The council wanted the government to acquire the property for the community to use as a park, ferry landing, and commercial port. But the government says the developers have addressed all practical issues. "The number of haitians living in the old lodge nearly equates to the projected number of full-time guests," one official told me. "The volume of garbage and impact on the environment is an issue that already exists. The marina footprint was reduced to the recommended size and scope, with flushing, discharge and sewerage systems being required."
According to Chief Councillor Jeremy Sweeting, the future of Hope Town should be in the hands of its residents, and approving this project against the community's wishes has "grave implications" for the future of local government. "The Local Government Act needs to be amended so that when we unanimously pass a resolution, supported by a petition with over 1,000 signatures, that resolution is final and can't be overturned or appealed."
But Environment Minister Earl Deveaux says everyone has the right to appeal. "The proposal was referred to the National Economic Council, reviewed by the full cabinet, and the government approved it in principle based on the new level of development and subject to a revised master plan and permitting requirements.
"It was one of those issues we had to look at totally objectively because there was no legitimate reason to refuse permission once the practical issues had been addressed. To do otherwise would send an entirely wrong signal to investors. If you don't want any development in Hope Town, you have to say that and deal with the consequences. But there was no reason to turn this project down."
The new Planning and Subdivision Act that comes into force on January 1 is a significant effort by the government to address these, and similar, issues throughout our archipelago. Proponents hope it will "bring order to development and prohibit bad environmental and planning practices that have endured for far too long."
The new law mandates land use plans for every island, based on a national land development policy that is yet to be promulgated.
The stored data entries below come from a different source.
(** ** RFC 7914 *)

(** The first eight rounds of Salsa20 on the sum of two blocks of sixteen words. *)
Definition salsaBlock (X B : list Z) : list Z := feedforward 4 (xorBytes X B).

(** Block [i] of sixteen words. *)
Definition part (B : list Z) (i : nat) : list Z := firstn 16 (skipn (16 * i) B).

(** Y[0], Y[1], ... of scryptBlockMix. *)
Fixpoint mixed (B X : list Z) (i : nat) : list Z :=
  match i with
  | O => salsaBlock X (part B 0)
  | S i => salsaBlock (mixed B X i) (part B (S i))
  end.

Definition BlockMix (r : nat) (B : list Z) : list Z :=
  let Y := mixed B (part B (2 * r - 1)) in
  flat_map (fun i => Y (2 * i)%nat) (seq 0 r) ++ flat_map (fun i => Y (2 * i + 1)%nat) (seq 0 r).

(** The last block as a little-endian number. *)
Definition Integerify (r : nat) (X : list Z) : Z := le_val (bytes_of (part X (2 * r - 1))).

Definition romStep (r : nat) (N : Z) (B X : list Z) : list Z :=
  let j := Z.to_nat (Integerify r X mod N) in
  BlockMix r (xorBytes X (Nat.iter j (BlockMix r) B)).

Definition ROMix (r : nat) (N : Z) (B : list Z) : list Z :=
  let n := Z.to_nat N in
  Nat.iter n (romStep r N B) (Nat.iter n (BlockMix r) B).

(** On a string of [128 r] bytes. *)
Definition romBytes (r : nat) (N : Z) (b : list Z) : list Z :=
  bytes_of (ROMix r N (map (Salsa20.word b) (seq 0 (32 * r)))).

Definition scrypt (password salt : list Z) (N : Z) (r p dkLen : nat) : list Z :=
  let B := PBKDF2 password salt 1 (p * 128 * r) in
  let B := flat_map (fun i => romBytes r N (firstn (128 * r) (skipn (i * 128 * r) B))) (seq 0 p) in
  PBKDF2 password B 1 dkLen.

(** ** Arrays of blocks

    A flat array of [m] blocks of [n] words as the concatenation of a list of blocks: a write of
    a whole block replaces an element of the list. *)

Definition blocks_ok (n m : nat) (L : list (list Z)) : Prop :=
  length L = m /\ Forall (fun c => length c = n) L.

Lemma blocks_length n m L : blocks_ok n m L -> length (concat L) = (m * n)%nat.
Proof.
  intros [<- A]. induction A as [| c L Hc A IH]; [reflexivity |].
  cbn [concat length]. rewrite length_app, Hc, IH. lia.
Qed.

Lemma blocks_skipn n m L k : blocks_ok n m L -> skipn (k * n) (concat L) = concat (skipn k L).
Proof.
  intros [_ A]. revert k. induction A as [| c L Hc A IH]; intros [| k]; try reflexivity.
  - now rewrite skipn_nil.
  - cbn [concat skipn]. rewrite Nat.mul_succ_l, <- skipn_skipn.
    replace (skipn n (c ++ concat L)) with (concat L); [apply IH |].
    symmetry. now apply skipn_app_exact.
Qed.

Lemma blocks_firstn n m L k : blocks_ok n m L -> firstn (k * n) (concat L) = concat (firstn k L).
Proof.
  intros [_ A]. revert k. induction A as [| c L Hc A IH]; intros [| k]; try reflexivity.
  - now rewrite firstn_nil.
  - cbn [concat firstn]. rewrite firstn_app, Hc. replace (S k * n - n)%nat with (k * n)%nat by lia.
    rewrite firstn_all2 by lia. now rewrite IH.
Qed.

Lemma blocks_nth n m L k : blocks_ok n m L -> (k < m)%nat ->
  firstn n (skipn (k * n) (concat L)) = nth k L [].
Proof.
  intros B Hk. rewrite (blocks_skipn n m L k B). destruct B as [<- A].
  destruct (skipn k L) as [| c R] eqn:E.
  { apply (f_equal (@length _)) in E. rewrite length_skipn in E. cbn in E. lia. }
  assert (nth k L [] = c) as -> by (rewrite <- (firstn_skipn k L), E, app_nth2;
    rewrite length_firstn, Nat.min_l by lia; [now rewrite Nat.sub_diag | lia]).
  cbn [concat]. apply firstn_app_exact. rewrite Forall_forall in A. apply A.
  rewrite <- (firstn_skipn k L), E. apply in_or_app. now right; left.
Qed.

Lemma blocks_set n m L k c : blocks_ok n m L -> length c = n -> blocks_ok n m (set_nth k c L).
Proof.
  intros [Lm A] Hc. split; [now rewrite length_set_nth |]. clear Lm. revert k.
  induction A as [| d L Hd A IH]; intros [| k]; cbn [set_nth]; auto.
Qed.

Lemma set_nth_split {A : Type} k (c : A) L : (k < length L)%nat ->
  set_nth k c L = firstn k L ++ c :: skipn (S k) L.
Proof.
  revert k. induction L as [| d L IH]; intros [| k] Hk; cbn in *; try lia; [reflexivity |].
  now rewrite IH by lia.
Qed.

Lemma writeAt_block n m L k c : blocks_ok n m L -> (k < m)%nat -> length c = n ->
  writeAt (k * n) c (concat L) = concat (set_nth k c L).
Proof.
  intros B Hk Hc. unfold writeAt. rewrite Hc, (blocks_firstn n m L k B).
  replace (k * n + n)%nat with (S k * n)%nat by lia. rewrite (blocks_skipn n m L (S k) B).
  rewrite set_nth_split by (destruct B as [-> _]; exact Hk).
  now rewrite concat_app.
Qed.

Lemma chunks_blocks m n : forall l, length l = (m * n)%nat ->
  blocks_ok n m (chunks m n l) /\ concat (chunks m n l) = l.
Proof.
  induction m as [| m IH]; intros l L; cbn [chunks].
  - apply length_zero_iff_nil in L. subst l. split; [split; [reflexivity | constructor] | reflexivity].
  - destruct (IH (skipn n l)) as [[Lm A] E]; [rewrite length_skipn; lia |].
    split; [split; [cbn; now rewrite Lm | constructor; [rewrite length_firstn; lia | exact A]] |].
    cbn [concat]. rewrite E. apply firstn_skipn.
Qed.

(** ** scryptBlockMix *)

Lemma xorBytes_nth n : forall X Y, length X = n -> length Y = n ->
  xorBytes X Y = map (fun i => Z.lxor (nth i X 0) (nth i Y 0)) (seq 0 n).
Proof.
  unfold xorBytes. induction n as [| n IH]; intros [| a X] [| b Y] LX LY; try discriminate; [reflexivity |].
  cbn [combine map seq nth fst snd]. f_equal. injection LX as LX. injection LY as LY. rewrite (IH X Y LX LY).
  rewrite <- seq_shift, map_map. reflexivity.
Qed.

Lemma salsaXOR_spec tmp inp : length tmp = 16%nat -> (16 <= length inp)%nat ->
  salsaXOR tmp inp = salsaBlock tmp (firstn 16 inp).
Proof.
  intros Lt Li. unfold salsaBlock, feedforward.
  rewrite (xorBytes_nth 16) by (exact Lt || (rewrite length_firstn; lia)).
  replace (map (fun i => Z.lxor (nth i tmp 0) (nth i (firstn 16 inp) 0)) (seq 0 16))
    with (map (fun i => Z.lxor (nth i tmp 0) (nth i inp 0)) (seq 0 16))
    by (apply map_ext_in; intros i Hi%in_seq; rewrite nth_firstn;
        now rewrite (proj2 (Nat.ltb_lt i 16)) by lia).
  unfold salsaXOR. cbv zeta. change (8 / 2)%nat with 4%nat. cbn [seq map].
  edestruct (iter_words 4) as (y0 & y1 & y2 & y3 & y4 & y5 & y6 & y7 & y8 & y9 & y10 & y11 &
    y12 & y13 & y14 & y15 & E & E'); [| rewrite E, E'].
  - reflexivity.
  - cbn [combine map fst snd]. now rewrite !uint32_mod.
Qed.

Lemma salsaXOR_length tmp inp : length (salsaXOR tmp inp) = 16%nat.
Proof. unfold salsaXOR. cbv zeta. now destruct (Nat.iter _ _ _). Qed.

Lemma salsaXOR_words tmp inp : Forall word_ok (salsaXOR tmp inp).
Proof.
  unfold salsaXOR. cbv zeta. destruct (Nat.iter _ _ _).
  repeat (constructor; [apply BlockCipher.uint32_ok |]). constructor.
Qed.

Lemma even_indices_double m : evenIndices (2 * m) = map (fun i => 2 * i)%nat (seq 0 m).
Proof. unfold evenIndices. now rewrite Nat.mul_comm, Nat.div_mul by lia. Qed.

Section block_mix.
Variable r : nat.
Variable B : list Z.
Hypothesis r_positive : (0 < r)%nat.
Hypothesis B_length : length B = (32 * r)%nat.

Let X := part B (2 * r - 1).
Let Y := mixed B X.

Lemma part_length i : (i < 2 * r)%nat -> length (part B i) = 16%nat.
Proof. intros Hi. unfold part. rewrite length_firstn, length_skipn. lia. Qed.

Lemma salsaXOR_part tmp i : length tmp = 16%nat -> (i < 2 * r)%nat ->
  salsaXOR tmp (skipn (16 * i) B) = salsaBlock tmp (part B i).
Proof. intros L Hi. apply salsaXOR_spec; [exact L | rewrite length_skipn; lia]. Qed.

Lemma mixed_length i : (i < 2 * r)%nat -> length (Y i) = 16%nat /\ Forall word_ok (Y i).
Proof.
  unfold Y. induction i as [| i IH]; intros Hi; cbn [mixed].
  - rewrite <- salsaXOR_part by (exact Hi || (apply part_length; lia)).
    split; [apply salsaXOR_length | apply salsaXOR_words].
  - rewrite <- salsaXOR_part by (exact Hi || (apply IH; lia)).
    split; [apply salsaXOR_length | apply salsaXOR_words].
Qed.

Lemma mixed_0 : salsaBlock X (part B 0) = Y 0.
Proof. unfold Y. cbn [mixed]. reflexivity. Qed.

Lemma mixed_S i : salsaBlock (Y i) (part B (S i)) = Y (S i).
Proof. unfold Y. cbn [mixed]. reflexivity. Qed.

(** What [tmp] holds before pair [m]. *)
Definition before (m : nat) : list Z := match m with O => X | S m => Y (2 * m + 1) end.

Definition setPairs (L : list (list Z)) (m : nat) : list (list Z) :=
  set_nth (m + r) (Y (2 * m + 1)) (set_nth m (Y (2 * m)) L).

Lemma before_length m : (m <= r)%nat -> length (before m) = 16%nat.
Proof. intros Hm. destruct m; [apply part_length; lia | apply mixed_length; lia]. Qed.

Lemma mixStep_pair L m : (m < r)%nat -> blocks_ok 16 (2 * r) L ->
  mixStep B r (before m, concat L) (2 * m) = (before (S m), concat (setPairs L m)).
Proof.
  intros Hm HL. unfold mixStep.
  assert (salsaXOR (before m) (skipn (2 * m * 16) B) = Y (2 * m)) as ->.
  { rewrite (Nat.mul_comm (2 * m)), salsaXOR_part by (lia || (apply before_length; lia)).
    destruct m as [| m]; [change (2 * 0)%nat with 0%nat; apply mixed_0 |]. cbn [before].
    replace (2 * S m)%nat with (S (2 * m + 1)) by lia. apply mixed_S. }
  assert (salsaXOR (Y (2 * m)) (skipn (2 * m * 16 + 16) B) = Y (2 * m + 1)) as ->.
  { replace (2 * m * 16 + 16)%nat with (16 * (2 * m + 1))%nat by lia.
    rewrite salsaXOR_part by (lia || (apply mixed_length; lia)).
    rewrite Nat.add_1_r. apply mixed_S. }
  replace (2 * m * 8)%nat with (m * 16)%nat by lia.
  rewrite (writeAt_block 16 (2 * r) L m) by (lia || exact HL || (apply mixed_length; lia)).
  replace (m * 16 + r * 16)%nat with ((m + r) * 16)%nat by lia.
  rewrite (writeAt_block 16 (2 * r)); [reflexivity | | lia | apply mixed_length; lia].
  apply blocks_set; [exact HL | apply mixed_length; lia].
Qed.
Future development must conform to the land use plan for each island, and the law will be implemented in phases, beginning with New Providence, and moving on to Abaco and Eleuthera, where the development pressures are greatest.
This is similar to what happens in England, where planning decisions are taken by a democratically accountable local authority and regarded as sound unless proven otherwise. The only grounds for appeal are abuse of process or failure to apply the approved local land use plan. This is the kind of transparency and good governance we should be aiming for in the Bahamas.